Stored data
"""
(** What a [throw] carries: the [message] of the [Error]. *)
Record error : Type := Error { message : string }.

Inductive outcome (A : Type) : Type :=
  | Ok (a : A)
  | Throw (e : error).
Arguments Ok {A} a.
Arguments Throw {A} e.

Definition type_error (of_what key : string) : error :=
  Error ("Cannot read properties of " ++ of_what
         ++ " (reading '" ++ key ++ "')").

(** [v.key], for the property names the routes read ([blocks],
    [trials_per_block], [num_blocks], [state], [error]): none of them is
    defined on a prototype, so only an object can have them. Reading a
    property of [undefined] or [null] throws a [TypeError]. *)
Definition get (v : jsval) (key : string) : outcome jsval :=
  match v with
  | None => Throw (type_error "undefined" key)
  | Some JNull => Throw (type_error "null" key)
  | Some (JObj props) => Ok (props !! key)
  | Some _ => Ok None
  end.

(** The own enumerable properties that [{...v}] copies. *)
Definition spread (v : json) : gmap string json :=
  match v with
  | JObj props => props
  | JArr items => list_to_map (imap (λ i x, (pretty i, x)) items)
  | JStr s =>
      list_to_map
        (imap (λ i c, (pretty i, JStr [c])) s)
  | JNull | JBool _ | JNum _ => ∅
  end.

(** Properties [k1: v1, ..., kn: vn] written after [base] in an object
    literal, as [JSON.stringify] sees the result: a later key replaces an
    earlier one, and a property whose value is [undefined] is left out. *)
Definition extend (base : gmap string json) (fields : list (string * jsval))
  : gmap string json :=
  foldl (λ props kv,
           match kv.2 with
           | Some j => <[kv.1 := j]> props
           | None => delete kv.1 props
           end) base fields.

(** The object literal [{k1: v1, ..., kn: vn}]. *)
Definition object (fields : list (string * jsval)) : json :=
  JObj (extend ∅ fields).

End JS.
Import JS.

(** ** The world of the server process *)

Module Sys.

(** An absolute path, as its segments below the root of the file system. *)
Definition path : Type := list string.

(** [path.resolve(base, "..", "..")]: two levels up, the root being its own
    parent. *)
Definition resolve_up2 (base : path) : path :=
  take (length base - 2) base.

(** [path.join(base, s1, ..., sn)] for plain segments. *)
Definition join (base : path) (segments : list string) : path :=
  (base ++ segments)%list.

(** The path as the string handed to a child process. *)
Definition path_string (p : path) : string :=
  foldr (λ segment acc, "/" ++ segment ++ acc) "" p.

(** The text of a file or of a request body, seen through [JSON.parse]:
    [Json j] is any text that parses to [j], and [Malformed msg] is any text
    that [JSON.parse] rejects, [msg] being the message of its
    [SyntaxError]. A document cut short by a killed writer is [Malformed]. *)
Inductive text : Type :=
  | Json (j : json)
  | Malformed (msg : string).

Definition JSON_stringify (j : json) : text := Json j.
Definition topology_edges (links : list SwitchLink) (host_links : list HostLink)
    : list (node * node) :=
  (link_edge <$> links) ++ (host_edge <$> host_links).

(** An undirected edge, read in either direction. *)
Definition same_edge (e e0 : node * node) : Prop := e = e0 ∨ e = (e0.2, e0.1).

(** The invariant of the replay loop: the graph is the one drawn from
    the tracked collections.  [visualize_topology] establishes it at
    the start of the replay and at the end of every link operation. *)
Definition in_sync (st : Replay) : Prop :=
  G st = visualize_topology (G st) (switches st) (links st) (host_links st).

(** The states of one replay session: the state drawn from the loaded
    snapshot, then any sequence of link-down and link-up actions (the
    ground-truth facts stay as they were captured). *)
Inductive replay_state (facts : option (list CanonLink)) (snapshot : list HostLink)
    : Replay → Prop :=
  | replay_start sw lks hls :
      replay_state facts snapshot (replay_of sw lks hls)
  | replay_link_down st source destination all_hosts st' out :
      replay_state facts snapshot st →
      remove_link st source destination all_hosts = Ok (st', out) →
      replay_state facts snapshot st'
  | replay_link_up st source destination st' out :
      replay_state facts snapshot st →
      add_link st source destination facts snapshot = Ok (st', out) →
      replay_state facts snapshot st'.

(** ** Paths *)

(** One hop along a stored edge. *)
Definition edge_rel (g : Graph) (u v : node) : Prop := (u, v) ∈ adj g.

(** A path between two nodes of the graph: both are nodes, and a chain
    of edges (of any length, also none) leads from one to the other. *)
Definition path_exists (g : Graph) (u v : node) : Prop :=
  u ∈ nodes g ∧ v ∈ nodes g ∧ rtc (edge_rel g) u v.

(** The graph is undirected: every edge is stored in both directions. *)
Definition undirected (g : Graph) : Prop :=
  ∀ u v, (u, v) ∈ adj g → (v, u) ∈ adj g.

(** The ordered pairs of hosts that [pingall] walks through. *)
Definition ordered_pairs (hosts : list string) : list (string * string) :=
  src ← hosts; dst ← hosts; [(src, dst)].

(** The number of ordered pairs that get an answer. *)
Definition successful_pairs (g : Graph) (hosts : list string) : Z :=
  Z.of_nat (length (filter (λ p, answers g p.1 p.2) (ordered_pairs hosts))).

(** ** Fetching from the topology service *)

(** The try body of a fetch either completes or raises; whatever it
    raises is an [Exception], which the [except] clause catches.  A
    response is the decoded JSON body, [None] when the request or the
    decoding failed. *)
Definition completes {A} (r : res A) : option A :=
  match r with
  | Ok a => Some a
  | Raise _ => None
  end.

(** [fetch_topology]: both requests are inside one [try], so a failure
    of either gives two empty lists. *)
Definition fetch_topology (switches_response links_response : option pyval)
    : pyval * pyval :=
  match switches_response, links_response with
  | Some switches, Some links => (switches, links)
  | _, _ => (PList [], PList [])
  end.

(** [hosts_data.items()]: only a dictionary has items. *)
Definition items (v : pyval) : option (list (string * pyval)) :=
  match v with
  | PDict kvs => Some kvs
  | _ => None
  end.

(** The dictionary [fetch_hosts] builds for one entry of the response. *)
Definition format_host (entry : string * pyval) : option pyval :=
  attached_switch ← completes (getitem entry.2 (PStr "attached_switch"));
  attached_port ← completes (getitem entry.2 (PStr "attached_port"));
  Some (PDict [("mac", PStr entry.1);
               ("attached_switch", attached_switch);
               ("attached_port", attached_port)]).

(** [fetch_hosts]: one host per entry of the response, in the order of
    the entries; any exception gives the empty list. *)
Definition fetch_hosts (response : option pyval) : list pyval :=
  let body : option (list pyval) :=
    hosts_data ← response;
    entries ← items hosts_data;
    mapM format_host entries in
  match body with
  | Some hosts => hosts
  | None => []
  end.

(** ** Ground truth of the real-time synchronizer *)

(** The two module-level globals. *)
Record Globals : Type := {
  initial_host_mapping : option (list HostLink);
  initial_switch_links : option (list CanonLink);
}.

(** The head of [real_time_update]: each global is computed from the
    first fetch if it is still [None], and left alone otherwise. *)
Definition capture_ground_truth (gl : Globals) (links : list RawLink)
    (hosts : list pyval) : res Globals :=
  mapping ←
    match initial_host_mapping gl with
    | None => initialize_host_mapping (py_of_raw_link <$> links) hosts
    | Some m => mret m
    end;
  let switch_links :=
    match initial_switch_links gl with
    | None => deduplicate_links links
    | Some l => l
    end in
  mret {| initial_host_mapping := Some mapping;
          initial_switch_links := Some switch_links |}.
"""
# Required work:
As the answer, set down only the lines from the data above between the one holding "i, x)) items)" and the one holding "(** The invariant", inclusive, exactly as they read.

# Solved problem:
  | JArr items => list_to_map (imap (λ i x, (pretty i, x)) items)
  | JStr s =>
      list_to_map
        (imap (λ i c, (pretty i, JStr [c])) s)
  | JNull | JBool _ | JNum _ => ∅
  end.

(** Properties [k1: v1, ..., kn: vn] written after [base] in an object
    literal, as [JSON.stringify] sees the result: a later key replaces an
    earlier one, and a property whose value is [undefined] is left out. *)
Definition extend (base : gmap string json) (fields : list (string * jsval))
  : gmap string json :=
  foldl (λ props kv,
           match kv.2 with
           | Some j => <[kv.1 := j]> props
           | None => delete kv.1 props
           end) base fields.

(** The object literal [{k1: v1, ..., kn: vn}]. *)
Definition object (fields : list (string * jsval)) : json :=
  JObj (extend ∅ fields).

End JS.
Import JS.

(** ** The world of the server process *)

Module Sys.

(** An absolute path, as its segments below the root of the file system. *)
Definition path : Type := list string.

(** [path.resolve(base, "..", "..")]: two levels up, the root being its own
    parent. *)
Definition resolve_up2 (base : path) : path :=
  take (length base - 2) base.

(** [path.join(base, s1, ..., sn)] for plain segments. *)
Definition join (base : path) (segments : list string) : path :=
  (base ++ segments)%list.

(** The path as the string handed to a child process. *)
Definition path_string (p : path) : string :=
  foldr (λ segment acc, "/" ++ segment ++ acc) "" p.

(** The text of a file or of a request body, seen through [JSON.parse]:
    [Json j] is any text that parses to [j], and [Malformed msg] is any text
    that [JSON.parse] rejects, [msg] being the message of its
    [SyntaxError]. A document cut short by a killed writer is [Malformed]. *)
Inductive text : Type :=
  | Json (j : json)
  | Malformed (msg : string).

Definition JSON_stringify (j : json) : text := Json j.
Definition topology_edges (links : list SwitchLink) (host_links : list HostLink)
    : list (node * node) :=
  (link_edge <$> links) ++ (host_edge <$> host_links).

(** An undirected edge, read in either direction. *)
Definition same_edge (e e0 : node * node) : Prop := e = e0 ∨ e = (e0.2, e0.1).

(** The invariant of the replay loop: the graph is the one drawn from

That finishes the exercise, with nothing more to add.